As someone in a leadership position I am often asked the question, “how I can be in charge, without coming across as an asshole.” So, I’m owning the inappropriate business-place word because this has become my number one direct quote question.
It’s taken some trial and error, but here are the six ways that I’ve been able to answer this question.
Set expectations, set consequences, and then be fair.
When it comes to the fundamentals of management, one of the most important components is setting expectations. Oh yes, and remember to tell your employees these expectations, in writing, so that they — or you — cannot change the rules mid-stream. The reason? It ensures that everyone is one the same page and is accountable for their own work. And, even though some people may call you an asshole behind your back, setting clear expectations, along with establishing consequences and being fair, will ultimately prove that you are definitely the opposite.
Here’s how you can get started on setting expectations;
- Define the scope of work, what is appropriate behavior, and set guidelines. Make sure that you explain why things are done this way and how to accomplish tasks. This gives your team guidance and empowers them without your interference.
- Clarify the roles of your team members. Some teams need individual team assessment.
- Establish goals that motivate your team, like celebrating with your team when they reach milestones.
- Give and receive feedback so that both you and your team know the areas that you excel at and what areas need work.
Besides setting expectations, you also need to clearly layout the consequences for inappropriate behavior for when a team member, say, doesn’t meet a deadline. When determining these consequences, it’s imperative that you’re fair. It wouldn’t make sense to layoff an employee because they missed a deadline by one day, but only give a warning to the next employee who has made offensive comments to female coworkers.
Don’t demand respect.
Think about someone in your life who constantly demanded respect. Did you actually give them that respect? Or, did you merely end up resenting them?
Great leaders earn the respect of their team members. They do so by not forcing their opinions on others and by listening to what their employees have to say. A great leader also genuinely cares about their team members. And, if they don’t really feel a genuine care, they find a way to change their own minds about that employee. The leader stays true to their values, and shares their own and employees opinions or feedback when appropriate.

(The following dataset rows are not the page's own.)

(** * Zabbix weekly problem report: the cleaning pipeline of [prob_report.py]

    A shallow embedding of [clean_data] (src/prob_report.py, lines 38-130)
    and of the pandas / Python operations it calls, and of the data that
    the chart functions (lines 133-219) compute from its result, followed
    by the properties of the pipeline and of the charts.

    Modelling conventions.
    - A pandas column holds Python objects; a cell is a [pyval]: a missing
      value ([None] / [NaN]), a Python [int] or a Python [str].  Floats,
      booleans and pandas' dtype inference are outside the model.
    - Text is ASCII: [str.upper] and [repr] are modelled on bytes.
    - [astype(int)] produces numpy [int64]; arithmetic on such a column wraps
      around, and a value that does not fit is refused by the conversion.
    - [pd.to_datetime(..., unit="s")] produces nanosecond timestamps and
      refuses a value outside their 64-bit range.
    - A fallible stage returns a [result]; an exception aborts the run.

    Where the model stops.  pandas decides some behaviour from the whole
    column or by its version, which the cell-wise model does not follow;
    the properties that would depend on it carry a hypothesis that keeps
    the batch away from it, or do not speak of it.
    - The rows of a merge are modelled in the order of the left frame.
      pandas orders them otherwise when a key repeats (and differently from
      one version to the next), so the properties below speak of the
      records of the output, whatever their order; where a lemma gives the
      output as a list, the order of the list is the model's.
    - A merge of a column of integers with a column of texts is refused by
      pandas; the model compares cell by cell.  See [uniform_keys].
    - A Python [int] outside 64 bits is refused by the model; pandas reads a
      column of integers that holds one as [uint64] and converts it
      silently.  See [clock_cell].
    - The least 64-bit integer is accepted by [to_datetime] as a missing
      time; the model refuses it like any value out of range.  The range
      itself is that of nanosecond timestamps.
    - [dt.normalize] is modelled on whole seconds without bound; on the
      first, partial day of the nanosecond range pandas has no midnight to
      give.  See [first_midnight]. *)

From Stdlib Require Import ZArith List String Ascii Bool Lia Arith.
From Stdlib Require Import DecimalString Sorted.
From Stdlib Require OrderedTypeEx.
Import ListNotations.

Local Open Scope string_scope.
Local Open Scope Z_scope.

(** ** Exceptions and the error monad *)

Inductive error : Type :=
| KeyError             (* a column label that the frame does not have *)
| ValueError           (* [astype(int)] refuses the cell: no integer *)
| OverflowError        (* [astype(int)] refuses the cell: an integer of more than 64 bits *)
| OutOfBoundsDatetime. (* [to_datetime] outside the nanosecond range *)

Inductive result (A : Type) : Type :=
| Ok (a : A)
| Err (e : error).
Arguments Ok {A} a.
Arguments Err {A} e.

Definition bind {A B : Type} (r : result A) (k : A -> result B) : result B :=
  match r with
  | Ok a => k a
  | Err e => Err e
  end.

Notation "x <- r ;; k" := (bind r (fun x => k))
  (at level 61, r at next level, right associativity).

(** A column operation applies to every cell and fails as soon as one cell
    fails. *)
Fixpoint mapM {A B : Type} (f : A -> result B) (l : list A) : result (list B) :=
  match l with
  | [] => Ok []
  | a :: l' => b <- f a ;; bs <- mapM f l' ;; Ok (b :: bs)
  end.

(** ** Python text operations *)

Module PyStr.

Definition squote : ascii := "'"%char.
Definition dquote : ascii := "034"%char.
Definition backslash : ascii := "\"%char.
Definition space : ascii := " "%char.

Fixpoint mem (c : ascii) (cs : string) : bool :=
  match cs with
  | EmptyString => false
  | String d cs' => Ascii.eqb c d || mem c cs'
  end.

(** [s.lstrip(cs)], [s.rstrip(cs)], [s.strip(cs)]. *)
Fixpoint lstrip (cs s : string) : string :=
  match s with
  | EmptyString => EmptyString
  | String c s' => if mem c cs then lstrip cs s' else s
  end.

Fixpoint rstrip (cs s : string) : string :=
  match s with
  | EmptyString => EmptyString
  | String c s' =>
      match rstrip cs s' with
      | EmptyString => if mem c cs then EmptyString else String c EmptyString
      | r => String c r
      end
  end.

Definition strip (cs s : string) : string := rstrip cs (lstrip cs s).

(** [s.upper()] on ASCII. *)
Definition upper_char (c : ascii) : ascii :=
  let n := nat_of_ascii c in
  if ((97 <=? n) && (n <=? 122))%nat then ascii_of_nat (n - 32) else c.

Fixpoint upper (s : string) : string :=
  match s with
  | EmptyString => EmptyString
  | String c s' => String (upper_char c) (upper s')
  end.

(** [cut s] splits [s] at its first space. *)
Fixpoint cut (s : string) : option (string * string) :=
  match s with
  | EmptyString => None
  | String c s' =>
      if Ascii.eqb c space then Some (EmptyString, s')
      else match cut s' with
           | Some (pre, post) => Some (String c pre, post)
           | None => None
           end
  end.

(** [s.split(" ", n)]: at most [n] splits, so at most [n + 1] pieces; the
    last piece is the unsplit remainder. *)
Fixpoint split (n : nat) (s : string) : list string :=
  match n with
  | O => [s]
  | S n' =>
      match cut s with
      | Some (pre, post) => pre :: split n' post
      | None => [s]
      end
  end.

(** [repr] of a [str]. *)
Definition hex_digit (n : nat) : ascii :=
  if (n <? 10)%nat then ascii_of_nat (48 + n) else ascii_of_nat (87 + n).

Definition repr_char (q c : ascii) : string :=
  let n := nat_of_ascii c in
  if Ascii.eqb c q || Ascii.eqb c backslash then String backslash (String c EmptyString)
  else if (n =? 9)%nat then "\t"
  else if (n =? 10)%nat then "\n"
  else if (n =? 13)%nat then "\r"
  else if ((n <? 32) || (n =? 127))%nat then
    String backslash (String "x" (String (hex_digit (n / 16)) (String (hex_digit (n mod 16)) EmptyString)))
  else String c EmptyString.

Fixpoint repr_body (q : ascii) (s : string) : string :=
  match s with
  | EmptyString => EmptyString
  | String c s' => repr_char q c ++ repr_body q s'
  end.

Definition repr (s : string) : string :=
  let q := if mem squote s && negb (mem dquote s) then dquote else squote in
  String q (repr_body q s ++ String q EmptyString).

(** [", ".join(l)]. *)
Fixpoint join (sep : string) (l : list string) : string :=
  match l with
  | [] => EmptyString
  | [s] => s
  | s :: l' => s ++ sep ++ join sep l'
  end.

(** [int(s)] for a [str]: surrounding whitespace, an optional sign, then
    decimal digits, where single underscores may separate digits. *)
Definition is_space (c : ascii) : bool :=
  let n := nat_of_ascii c in
  (((9 <=? n) && (n <=? 13)) || ((28 <=? n) && (n <=? 32)))%nat.

Fixpoint lstrip_ws (s : string) : string :=
  match s with
  | EmptyString => EmptyString
  | String c s' => if is_space c then lstrip_ws s' else s
  end.

Fixpoint rstrip_ws (s : string) : string :=
  match s with
  | EmptyString => EmptyString
  | String c s' =>
      match rstrip_ws s' with
      | EmptyString => if is_space c then EmptyString else String c EmptyString
      | r => String c r
      end
  end.

Definition is_digit (c : ascii) : bool :=
  let n := nat_of_ascii c in ((48 <=? n) && (n <=? 57))%nat.

Definition digit_val (c : ascii) : Z := Z.of_nat (nat_of_ascii c) - 48.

“If you’re not direct, people won’t know what you truly think about them and their work, and they will never be able to improve,” says Taso Du Val, CEO and founder of Toptal.
“If you don’t know the precise direction your company is headed, no matter how much you’ve communicated to your employees and leadership team regarding their individual performance, they will flounder when it comes to making decisions and taking actions. Once those basic principles are in place, deadlines, regular product plans, performance reviews, structure and processes can easily be put into place.”
Have a heart.
Empathy is an important component of Emotional Intelligence. It’s also an important part of communicating with others. And while it’s often associated with sympathy, there’s much more depth to the emotion and action associated with empathy.
Dr. Daniel Goleman explains that, “There are two specific kinds of empathy; one is cognitive empathy, understanding how others think about the world. Once you know their mental models you can put what you have to say in terms that will make most sense to them.”
“The second kind, emotional empathy, means you can sense immediately how another person feels. This means you can fine-tune what you say so it has a positive impact. These two kinds of empathy are essential for rapport and chemistry with another person. We use them in all our relationships.”
As a leader, you can use empathy on a daily basis by taking into consideration how employees feel, which can guide you when interacting with them. For example, if you had to layoff an employee, you probably wouldn’t get all Donald Trump on them and exclaim (scream?) “You’re fired,” right out in the middle of everyone in the office. You would consider when, where, and how to break the news, professionally, to the employee.
Don’t worry about being liked.
I’m going to be honest here. Your employees aren’t your friends. That doesn’t mean that you can’t get along or even enjoy each other’s company at functions outside of the office. I’m just saying that being concerned about how people perceive you in the office isn’t a priority.
Instead, you should focus on how you bring value to the business and your employees. Even if your team aren’t your BFFs, they will still respect and rely on you — just like it did with Steve Jobs.
Pick your battles wisely.
When I talk about picking your battles, I mean understanding the difference between how you prefer things to be done and something that was done incorrectly.
For example, you run an eCommerce site that uses WordPress for its blog. Because of this, writers are expected to upload and submit their articles onto your WP dashboard. It wouldn’t make sense for them to use Joomla. If they did, then this would be an example of where, clearly something they did was wrong.
If they uploaded the article onto WordPress (as directed) and included a featured image that was the proper size (as directed), but didn’t center align the image (which was not directed, it’s just your preference), and you scold them for the error, then you’re an asshole.
If they made a mistake, they can’t get offended if you’re stern with them. However, if you give them a hard time because they didn’t adhere to your preferences, then you’re at fault.